= EXERCISE GOAL =
In the records below, some lines hold the word "config". Copy each of those lines.

= RAW DATA =
Lemma results_inv_reachable (s : Pool) :
  rtc sys_step (pool_init input w0) s -> res_inv s.
Proof.
  revert s. apply rtc_ind_r.
  - apply results_inv_init.
  - intros y z _ Hyz IH. eapply results_inv_step; eauto.
Qed.

End PoolResults.

(** C9. Every result of a worker has a nil error exactly when a file was
    written at its output path.  For one pass through the loop body: the
    error is nil iff the pass wrote the file at the result's output path; on
    success that path is [getOutputPath] of the source and holds the written
    bytes; on failure the output path is empty.  For the pool, under any
    schedule: every result sent by a worker has a nil error iff a write to
    its output path has succeeded since the pool started; on success the
    file at the output path exists; on failure the output path is empty. *)
Theorem every_result_error_nil_iff_written (goos : GOOS) (env : Env) (config : AppConfig) :
  (forall filePath w,
     let r := fst (run env (worker_body goos filePath config) w) in
     let w' := snd (run env (worker_body goos filePath config) w) in
     FilePath r = filePath /\
     (Error r = None <->
      exists data, In (EvWrite (OutputPath r) data true) (events_since w w')) /\
     (Error r = None ->
      OutputPath r = getOutputPath goos filePath /\
      exists data, files w' !! OutputPath r = Some data /\
                   In (EvWrite (OutputPath r) data true) (events_since w w')) /\
     (Error r <> None -> OutputPath r = "")) /\
  (forall input w0 s r,
     rtc (step goos env config input) (pool_init input w0) s ->
     r ∈ (buf (results s) ++ allResults s)%list ->
     (Error r = None <->
      exists data, In (EvWrite (OutputPath r) data true) (events_since w0 (world s))) /\
     (Error r = None ->
      OutputPath r = getOutputPath goos (FilePath r) /\
      is_Some (files (world s) !! OutputPath r)) /\
     (Error r <> None -> OutputPath r = "")).
Proof.
  split; [intros filePath w; apply body_result_error_nil_iff_written |].
  intros input w0 s r Hs Hr.
  destruct (results_inv_reachable goos env config input w0 s Hs)
    as (evs & Hlog & Hnamed & Hfiles & _ & Hdone).
  rewrite (events_since_app w0 (world s) evs Hlog).
  destruct (Hdone r Hr) as (_ & Hok & Herr).
  split; [split |]; [| | split].
  - intros Hn. now destruct (Hok Hn).
  - intros [data Hin]. destruct (Error r) as [e|] eqn:He; [| reflexivity].
    rewrite Herr in Hin by discriminate.
    rewrite Forall_forall in Hnamed. apply list_elem_of_In in Hin.
    specialize (Hnamed _ Hin). now destruct Hnamed.
  - intros Hn. destruct (Hok Hn) as (Ho & data & Hin). split; [exact Ho |]. eauto.
  - exact Herr.
Qed.
(** The line boundaries of [str.splitlines]. *)
Definition is_linebreak (c : ascii) : bool :=
  let n := code c in
  ((10 <=? n) && (n <=? 13) || (28 <=? n) && (n <=? 30) || (n =? 133))%N.

Definition isdigit (c : ascii) : bool :=
  let n := code c in ((48 <=? n) && (n <=? 57))%N.

Definition isupper (c : ascii) : bool :=
  let n := code c in ((65 <=? n) && (n <=? 90))%N.

Definition islower (c : ascii) : bool :=
  let n := code c in ((97 <=? n) && (n <=? 122))%N.

(** Membership in [string.ascii_letters + string.digits]. *)
Definition is_ascii_alnum (c : ascii) : bool :=
  islower c || isupper c || isdigit c.

Definition nonempty (s : string) : bool :=
  match s with EmptyString => false | String _ _ => true end.

(** [s.split(sep)] for a one-character separator, the separator given as a
    predicate: every occurrence cuts, empty pieces are kept, and the result
    is never empty. *)
Fixpoint split_on (p : ascii -> bool) (s : string) : list string :=
  match s with
  | EmptyString => [EmptyString]
  | String c s' =>
      if p c then EmptyString :: split_on p s'
      else match split_on p s' with
           | h :: t => String c h :: t
           | [] => [String c EmptyString]
           end
  end.

Definition split_char (sep : ascii) : string -> list string :=
  split_on (Ascii.eqb sep).

(** [s.split()]: runs of whitespace separate, no empty piece is kept. *)
Definition split (s : string) : list string :=
  filter (fun t => nonempty t) (split_on isspace s).

(** [s.splitlines()]: a line boundary ends a line, CR LF counts once, and
    no empty last line is produced. *)
Fixpoint splitlines (s : string) : list string :=
  match s with
  | EmptyString => []
  | String c s' =>
      if is_linebreak c then
        EmptyString ::
          match s' with
          | String c' s'' =>
              if ((code c =? 13) && (code c' =? 10))%N then splitlines s''
              else splitlines s'
          | EmptyString => splitlines s'
          end
      else match splitlines s' with
           | h :: t => String c h :: t
           | [] => [String c EmptyString]
           end
  end.

Fixpoint lstrip (s : string) : string :=
  match s with
  | EmptyString => EmptyString
  | String c s' => if isspace c then lstrip s' else s
  end.

Fixpoint rstrip (s : string) : string :=
  match s with
  | EmptyString => EmptyString
  | String c s' =>
      match rstrip s' with
      | EmptyString => if isspace c then EmptyString else String c EmptyString
      | r => String c r
      end
  end.

(** [s.strip()] *)
Definition strip (s : string) : string := rstrip (lstrip s).

(** [needle in hay] *)
Fixpoint contains (needle hay : string) : bool :=
  String.prefix needle hay
  || match hay with
     | EmptyString => false
     | String _ hay' => contains needle hay'
     end.

(** [sep.join(parts)] *)
Definition join (sep : string) (parts : list string) : string :=
  String.concat sep parts.

(** [s[:n]] *)
Fixpoint take (n : nat) (s : string) : string :=
  match n, s with
  | S n', String c s' => String c (take n' s')
  | _, _ => EmptyString
  end.

(** The characters of [s] that satisfy [p], in order. *)
Fixpoint filter_chars (p : ascii -> bool) (s : string) : string :=
  match s with
  | EmptyString => EmptyString
  | String c s' => if p c then String c (filter_chars p s') else filter_chars p s'
  end.

Fixpoint forallb_chars (p : ascii -> bool) (s : string) : bool :=
  match s with
  | EmptyString => true
  | String c s' => p c && forallb_chars p s'
  end.

End PyStr.

(** ** Exceptions, logging and the monad of the plugin *)

Inductive exn : Type :=
| SchedulerError
| FeatureNotAvailable
| TypeError
| ValueError
| IndexError
| AttributeError.

Inductive level : Type := DEBUG | INFO | WARNING | ERROR.

(** What a log call is given: the message text with its interpolated
    values kept apart. *)
Inductive message : Type :=
| MsgKetchupCommand (command : string)
| MsgShellCmd (shell_cmd : string)
| MsgNonEmptyStderr (stderr : string)
| MsgUnrecognizedState (status job_id : string)
| MsgSubmissionTime (job_id : string)
| MsgDispatchTime (job_id : string)
| MsgFinishedTime (job_id : string)
| MsgUnrecognizedLine (line : list string)
| MsgSubmitRetval (retval : Z) (stdout stderr : string)
| MsgSubmitStderr (stderr : string)
| MsgNoJobId (stdout : string).

Definition log : Type := list (level * message).

Inductive result (A : Type) : Type :=
| Ok (a : A)
| Raise (e : exn).
Arguments Ok {A} a.
Arguments Raise {A} e.

Definition M (A : Type) : Type := result A * log.

Definition ret {A} (a : A) : M A := (Ok a, []).
Definition raise {A} (e : exn) : M A := (Raise e, []).
Definition emit (lv : level) (m : message) : M unit := (Ok tt, [(lv, m)]).

Definition bind {A B} (m : M A) (f : A -> M B) : M B :=
  match m with
  | (Ok a, l1) => let (r, l2) := f a in (r, l1 ++ l2)
  | (Raise e, l1) => (Raise e, l1)
  end.

Notation "x <- m ;; k" := (bind m (fun x => k))
  (at level 100, m at next level, right associativity).
Notation "m ;;; k" := (bind m (fun _ => k))
  (at level 100, right associativity).

(** [for x in xs: body], the loop state threaded through the body. *)
Fixpoint for_each {A S} (body : S -> A -> M S) (xs : list A) (s : S) : M S :=
  match xs with
  | [] => ret s
  | x :: xs' => s' <- body s x ;; for_each body xs' s'
  end.

(** [xs[i]], raising [IndexError] out of range. *)
Definition index {A} (xs : list A) (i : nat) : M A :=
  match nth_error xs i with
  | Some x => ret x
  | None => raise IndexError
  end.

Definition value_of {A} (m : M A) : result A := fst m.
Definition log_of {A} (m : M A) : log := snd m.

(** ** The job model *)

Inductive JobState : Type := UNDETERMINED | QUEUED | RUNNING | DONE.

(** Mapping of Tomato states to AiiDA [JobState]s. *)
Definition _MAP_STATUS_TOMATO : gmap string JobState :=
  <["q" := QUEUED]> (<["qw" := QUEUED]> (<["r" := RUNNING]>
  (<["c" := DONE]> (<["ce" := DONE]> (<["cd" := DONE]> ∅))))).

(** The fields of AiiDA's [JobInfo] that the plugin writes; a field that was
    never assigned, or was assigned [None], is [None]. *)
Record JobInfo {datetime : Type} : Type := mkJobInfo {
  job_id : option string;
  title : option string;
  job_state : option JobState;
  pipeline : option string;
  raw_data : option (list string);
  submission_time : option datetime;
  dispatch_time : option datetime;
  finish_time : option datetime;
  allocated_machines : option (list string)
}.
Arguments JobInfo datetime : clear implicits.
Arguments mkJobInfo {datetime}.

(** The fields of AiiDA's [JobTemplate] that the plugin reads. *)
Record JobTemplate : Type := mkJobTemplate {
  shell_type : option string;
  job_name : option string
}.

(** The class attribute of [TomatoScheduler] that is assigned at run time. *)
Record TomatoScheduler : Type := mkTomatoScheduler {
  _shell_cmd : option string
}.

(** What [_get_joblist_command] may be handed as [jobs]: nothing, one id, a
    list or tuple of ids, or an object that is neither a string nor an
    iterable: an integer, or any other such object, of which only the truth
    value matters. *)
Inductive jobs_arg : Type :=
| JobsNone
| JobsStr (job : string)
| JobsList (ids : list string)
| JobsInt (n : Z)
| JobsObject (truth : bool).

(** The branches of the detailed layout, one per word looked for in the
    key of a line, and the final [else]. *)
Inductive line_kind : Type :=
| KJobid | KJobname | KStatus | KSubmitted | KExecuted | KCompleted
| KPipeline | KPID | KUnrecognized.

= SOLVED EXERCISE =
Theorem every_result_error_nil_iff_written (goos : GOOS) (env : Env) (config : AppConfig) :
     let r := fst (run env (worker_body goos filePath config) w) in
     let w' := snd (run env (worker_body goos filePath config) w) in
     rtc (step goos env config input) (pool_init input w0) s ->
  destruct (results_inv_reachable goos env config input w0 s Hs)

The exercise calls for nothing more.